:: WHAT THE TASK ASKS ::
Your task is to copy the stretch of lines in the records below that begins with the line containing "Lemma forceTermination_completes et" and ends with the line containing "(IsCompleted s = false ->", exactly as written, with nothing added.

:: PROVIDED INFORMATION ::
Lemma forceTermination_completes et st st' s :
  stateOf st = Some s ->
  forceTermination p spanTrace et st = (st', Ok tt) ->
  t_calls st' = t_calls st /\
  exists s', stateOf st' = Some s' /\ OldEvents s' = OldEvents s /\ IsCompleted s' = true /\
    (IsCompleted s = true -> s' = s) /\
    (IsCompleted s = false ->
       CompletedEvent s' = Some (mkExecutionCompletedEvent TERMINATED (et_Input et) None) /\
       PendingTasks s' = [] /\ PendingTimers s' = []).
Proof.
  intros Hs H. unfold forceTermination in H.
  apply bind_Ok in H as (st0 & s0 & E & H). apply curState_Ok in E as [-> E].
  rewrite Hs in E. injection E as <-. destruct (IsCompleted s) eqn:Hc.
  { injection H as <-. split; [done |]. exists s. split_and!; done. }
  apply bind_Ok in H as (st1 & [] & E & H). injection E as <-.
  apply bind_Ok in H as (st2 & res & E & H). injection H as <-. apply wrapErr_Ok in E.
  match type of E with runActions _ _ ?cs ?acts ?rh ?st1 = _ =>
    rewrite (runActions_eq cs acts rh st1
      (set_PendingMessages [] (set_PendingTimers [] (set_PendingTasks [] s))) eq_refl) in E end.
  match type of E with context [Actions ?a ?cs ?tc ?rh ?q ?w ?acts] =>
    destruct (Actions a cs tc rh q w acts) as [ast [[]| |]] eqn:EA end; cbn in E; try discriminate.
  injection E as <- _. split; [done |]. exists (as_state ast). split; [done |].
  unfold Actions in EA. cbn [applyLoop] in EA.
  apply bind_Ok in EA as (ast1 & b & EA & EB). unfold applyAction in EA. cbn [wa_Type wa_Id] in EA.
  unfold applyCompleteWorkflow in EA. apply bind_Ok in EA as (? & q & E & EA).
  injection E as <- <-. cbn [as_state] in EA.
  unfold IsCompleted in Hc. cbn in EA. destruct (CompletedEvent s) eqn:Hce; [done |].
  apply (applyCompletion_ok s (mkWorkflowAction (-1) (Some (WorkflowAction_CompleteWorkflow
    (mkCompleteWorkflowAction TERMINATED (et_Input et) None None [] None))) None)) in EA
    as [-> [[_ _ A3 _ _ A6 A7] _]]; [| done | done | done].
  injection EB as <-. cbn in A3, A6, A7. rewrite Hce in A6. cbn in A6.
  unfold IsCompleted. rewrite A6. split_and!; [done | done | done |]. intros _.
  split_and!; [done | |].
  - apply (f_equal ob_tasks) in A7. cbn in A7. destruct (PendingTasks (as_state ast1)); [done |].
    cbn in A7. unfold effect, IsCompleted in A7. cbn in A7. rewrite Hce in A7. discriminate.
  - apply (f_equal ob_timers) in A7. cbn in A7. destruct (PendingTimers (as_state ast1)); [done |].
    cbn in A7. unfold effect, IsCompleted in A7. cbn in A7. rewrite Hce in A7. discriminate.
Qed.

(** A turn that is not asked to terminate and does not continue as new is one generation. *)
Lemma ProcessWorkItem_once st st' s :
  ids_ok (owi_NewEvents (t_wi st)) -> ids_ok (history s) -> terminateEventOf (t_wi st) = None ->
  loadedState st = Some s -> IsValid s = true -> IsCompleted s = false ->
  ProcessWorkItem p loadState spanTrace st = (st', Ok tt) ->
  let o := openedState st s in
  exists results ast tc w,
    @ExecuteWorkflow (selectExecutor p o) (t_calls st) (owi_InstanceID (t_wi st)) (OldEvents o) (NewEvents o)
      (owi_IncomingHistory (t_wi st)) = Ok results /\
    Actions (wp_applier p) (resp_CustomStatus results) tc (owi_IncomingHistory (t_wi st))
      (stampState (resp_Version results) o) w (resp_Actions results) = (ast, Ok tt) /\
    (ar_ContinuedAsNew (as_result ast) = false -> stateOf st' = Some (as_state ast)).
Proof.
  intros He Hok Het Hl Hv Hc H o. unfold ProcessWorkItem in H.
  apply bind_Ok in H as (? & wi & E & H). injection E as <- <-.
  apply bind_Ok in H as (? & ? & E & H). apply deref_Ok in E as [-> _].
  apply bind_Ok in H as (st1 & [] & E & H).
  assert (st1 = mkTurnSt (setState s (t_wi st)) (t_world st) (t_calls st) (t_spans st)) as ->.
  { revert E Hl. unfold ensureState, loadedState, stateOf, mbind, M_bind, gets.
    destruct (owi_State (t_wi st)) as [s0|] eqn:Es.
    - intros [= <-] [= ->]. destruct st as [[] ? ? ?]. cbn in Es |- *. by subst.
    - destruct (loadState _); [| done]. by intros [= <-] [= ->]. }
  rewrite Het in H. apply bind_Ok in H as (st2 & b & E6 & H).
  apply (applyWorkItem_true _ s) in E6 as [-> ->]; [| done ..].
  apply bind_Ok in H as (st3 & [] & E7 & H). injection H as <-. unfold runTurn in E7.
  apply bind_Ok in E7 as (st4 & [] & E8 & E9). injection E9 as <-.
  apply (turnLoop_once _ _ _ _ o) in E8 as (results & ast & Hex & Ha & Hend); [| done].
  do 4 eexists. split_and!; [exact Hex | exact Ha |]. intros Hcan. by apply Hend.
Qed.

--

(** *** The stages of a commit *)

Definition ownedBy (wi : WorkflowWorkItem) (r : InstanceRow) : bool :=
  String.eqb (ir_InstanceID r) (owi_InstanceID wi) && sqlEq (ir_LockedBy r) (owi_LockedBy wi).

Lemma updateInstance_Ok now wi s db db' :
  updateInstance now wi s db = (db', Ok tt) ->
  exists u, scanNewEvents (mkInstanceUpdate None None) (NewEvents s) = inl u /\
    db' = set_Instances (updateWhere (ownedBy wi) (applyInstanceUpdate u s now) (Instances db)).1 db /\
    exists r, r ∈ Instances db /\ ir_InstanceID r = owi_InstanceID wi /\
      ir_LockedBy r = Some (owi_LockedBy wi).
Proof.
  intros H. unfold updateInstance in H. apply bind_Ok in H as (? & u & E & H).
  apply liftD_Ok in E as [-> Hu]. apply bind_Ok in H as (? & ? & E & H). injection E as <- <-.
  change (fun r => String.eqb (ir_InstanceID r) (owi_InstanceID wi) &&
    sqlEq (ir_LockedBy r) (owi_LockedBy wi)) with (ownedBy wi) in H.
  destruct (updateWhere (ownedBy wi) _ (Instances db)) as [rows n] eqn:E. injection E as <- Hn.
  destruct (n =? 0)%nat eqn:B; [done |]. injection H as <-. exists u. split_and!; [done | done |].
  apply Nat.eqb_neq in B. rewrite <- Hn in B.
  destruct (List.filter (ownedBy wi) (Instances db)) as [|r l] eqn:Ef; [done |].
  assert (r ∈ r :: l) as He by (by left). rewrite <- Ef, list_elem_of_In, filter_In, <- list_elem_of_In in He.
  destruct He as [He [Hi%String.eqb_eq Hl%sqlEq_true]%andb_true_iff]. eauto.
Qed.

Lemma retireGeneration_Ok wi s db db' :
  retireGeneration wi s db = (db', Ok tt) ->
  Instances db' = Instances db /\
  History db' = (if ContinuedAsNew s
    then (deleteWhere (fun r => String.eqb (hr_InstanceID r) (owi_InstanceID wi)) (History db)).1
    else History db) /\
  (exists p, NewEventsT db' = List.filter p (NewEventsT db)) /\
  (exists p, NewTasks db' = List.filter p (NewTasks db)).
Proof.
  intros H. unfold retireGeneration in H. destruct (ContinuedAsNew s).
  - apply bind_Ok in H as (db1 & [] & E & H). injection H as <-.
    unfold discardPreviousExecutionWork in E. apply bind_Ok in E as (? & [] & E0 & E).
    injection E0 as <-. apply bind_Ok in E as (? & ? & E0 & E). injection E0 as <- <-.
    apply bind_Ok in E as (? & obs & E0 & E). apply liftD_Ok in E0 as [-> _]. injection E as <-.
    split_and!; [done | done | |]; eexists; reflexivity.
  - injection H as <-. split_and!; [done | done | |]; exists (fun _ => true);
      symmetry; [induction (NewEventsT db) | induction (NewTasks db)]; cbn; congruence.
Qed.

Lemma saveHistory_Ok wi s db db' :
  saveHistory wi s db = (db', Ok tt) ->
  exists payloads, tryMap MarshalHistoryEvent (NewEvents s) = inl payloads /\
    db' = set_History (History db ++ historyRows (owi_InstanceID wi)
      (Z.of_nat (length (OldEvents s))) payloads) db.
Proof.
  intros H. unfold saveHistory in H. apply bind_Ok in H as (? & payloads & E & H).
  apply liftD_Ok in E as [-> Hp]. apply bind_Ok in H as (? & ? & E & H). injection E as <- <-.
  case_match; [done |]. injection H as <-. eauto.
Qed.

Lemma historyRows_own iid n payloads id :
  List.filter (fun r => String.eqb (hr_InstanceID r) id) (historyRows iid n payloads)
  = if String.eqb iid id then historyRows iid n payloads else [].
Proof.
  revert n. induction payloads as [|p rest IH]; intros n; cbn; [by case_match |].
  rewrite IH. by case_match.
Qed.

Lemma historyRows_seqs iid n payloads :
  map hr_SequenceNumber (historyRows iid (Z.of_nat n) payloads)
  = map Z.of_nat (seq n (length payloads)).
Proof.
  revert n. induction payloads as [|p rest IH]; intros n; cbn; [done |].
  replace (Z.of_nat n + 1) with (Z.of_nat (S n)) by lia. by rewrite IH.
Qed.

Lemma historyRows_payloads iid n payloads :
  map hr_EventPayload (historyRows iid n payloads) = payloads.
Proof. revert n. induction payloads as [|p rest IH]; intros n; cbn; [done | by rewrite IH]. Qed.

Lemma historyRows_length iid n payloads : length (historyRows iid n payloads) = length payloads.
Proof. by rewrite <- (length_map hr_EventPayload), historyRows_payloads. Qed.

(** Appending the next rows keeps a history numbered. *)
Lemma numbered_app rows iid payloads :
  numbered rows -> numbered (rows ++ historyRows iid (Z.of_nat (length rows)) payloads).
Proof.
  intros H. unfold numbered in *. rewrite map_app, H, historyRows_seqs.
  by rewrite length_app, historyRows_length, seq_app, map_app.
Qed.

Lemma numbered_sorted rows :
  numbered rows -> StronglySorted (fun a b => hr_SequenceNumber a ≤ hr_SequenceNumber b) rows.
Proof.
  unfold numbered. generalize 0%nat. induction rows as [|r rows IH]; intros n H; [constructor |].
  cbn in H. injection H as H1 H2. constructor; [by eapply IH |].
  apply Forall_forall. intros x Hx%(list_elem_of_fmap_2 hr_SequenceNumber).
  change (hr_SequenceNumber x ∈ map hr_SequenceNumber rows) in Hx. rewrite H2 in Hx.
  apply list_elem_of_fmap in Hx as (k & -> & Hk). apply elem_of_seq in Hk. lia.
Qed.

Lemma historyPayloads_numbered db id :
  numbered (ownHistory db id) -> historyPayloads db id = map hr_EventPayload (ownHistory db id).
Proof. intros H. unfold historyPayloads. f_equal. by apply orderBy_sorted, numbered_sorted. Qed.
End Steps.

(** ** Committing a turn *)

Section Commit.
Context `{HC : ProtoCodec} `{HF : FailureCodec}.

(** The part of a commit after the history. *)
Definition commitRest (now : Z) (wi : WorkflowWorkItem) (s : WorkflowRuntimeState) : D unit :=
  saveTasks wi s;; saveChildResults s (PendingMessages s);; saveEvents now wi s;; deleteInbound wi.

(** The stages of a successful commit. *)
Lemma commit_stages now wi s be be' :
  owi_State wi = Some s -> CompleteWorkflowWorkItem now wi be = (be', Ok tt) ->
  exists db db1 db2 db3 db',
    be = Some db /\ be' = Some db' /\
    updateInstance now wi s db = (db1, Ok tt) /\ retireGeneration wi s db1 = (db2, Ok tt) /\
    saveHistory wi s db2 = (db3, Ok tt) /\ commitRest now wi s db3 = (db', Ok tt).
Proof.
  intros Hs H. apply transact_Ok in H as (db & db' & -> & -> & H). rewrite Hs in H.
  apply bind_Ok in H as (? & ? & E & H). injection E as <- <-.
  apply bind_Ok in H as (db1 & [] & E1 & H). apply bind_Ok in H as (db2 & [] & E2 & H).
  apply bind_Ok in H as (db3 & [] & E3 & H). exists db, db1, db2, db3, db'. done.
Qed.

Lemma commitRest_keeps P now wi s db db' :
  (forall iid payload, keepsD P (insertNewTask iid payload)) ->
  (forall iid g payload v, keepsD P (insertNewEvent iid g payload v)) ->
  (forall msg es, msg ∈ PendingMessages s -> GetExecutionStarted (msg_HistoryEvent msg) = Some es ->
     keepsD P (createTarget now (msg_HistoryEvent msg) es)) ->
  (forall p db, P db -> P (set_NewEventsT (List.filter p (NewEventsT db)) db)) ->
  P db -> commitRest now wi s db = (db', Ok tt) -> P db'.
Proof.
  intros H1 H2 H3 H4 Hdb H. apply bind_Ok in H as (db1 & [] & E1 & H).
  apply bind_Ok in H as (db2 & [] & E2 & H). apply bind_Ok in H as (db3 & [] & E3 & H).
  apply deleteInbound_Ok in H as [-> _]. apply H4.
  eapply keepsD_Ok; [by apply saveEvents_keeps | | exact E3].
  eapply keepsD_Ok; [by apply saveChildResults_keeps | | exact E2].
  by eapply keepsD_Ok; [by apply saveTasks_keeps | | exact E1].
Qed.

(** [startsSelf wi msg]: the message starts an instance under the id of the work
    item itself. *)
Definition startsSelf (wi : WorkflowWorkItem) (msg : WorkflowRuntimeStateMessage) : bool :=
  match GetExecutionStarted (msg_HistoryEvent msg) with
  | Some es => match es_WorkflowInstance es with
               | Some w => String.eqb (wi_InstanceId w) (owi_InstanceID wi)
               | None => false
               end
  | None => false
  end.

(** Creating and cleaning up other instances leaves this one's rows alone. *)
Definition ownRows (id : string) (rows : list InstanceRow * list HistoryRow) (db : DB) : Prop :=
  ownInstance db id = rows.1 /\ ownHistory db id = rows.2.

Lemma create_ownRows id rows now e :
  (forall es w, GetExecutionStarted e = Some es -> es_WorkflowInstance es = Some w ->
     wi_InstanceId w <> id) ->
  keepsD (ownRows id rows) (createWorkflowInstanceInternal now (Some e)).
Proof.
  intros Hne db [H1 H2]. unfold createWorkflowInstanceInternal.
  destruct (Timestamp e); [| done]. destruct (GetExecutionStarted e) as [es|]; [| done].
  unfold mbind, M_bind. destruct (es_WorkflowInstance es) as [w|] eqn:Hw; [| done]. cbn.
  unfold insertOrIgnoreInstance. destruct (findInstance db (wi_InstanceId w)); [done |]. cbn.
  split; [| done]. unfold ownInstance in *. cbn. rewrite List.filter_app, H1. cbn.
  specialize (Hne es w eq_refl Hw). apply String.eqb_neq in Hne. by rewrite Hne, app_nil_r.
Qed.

:: PROBLEM SOLUTION ::
Lemma forceTermination_completes et st st' s :
  stateOf st = Some s ->
  forceTermination p spanTrace et st = (st', Ok tt) ->
  t_calls st' = t_calls st /\
  exists s', stateOf st' = Some s' /\ OldEvents s' = OldEvents s /\ IsCompleted s' = true /\
    (IsCompleted s = true -> s' = s) /\
    (IsCompleted s = false ->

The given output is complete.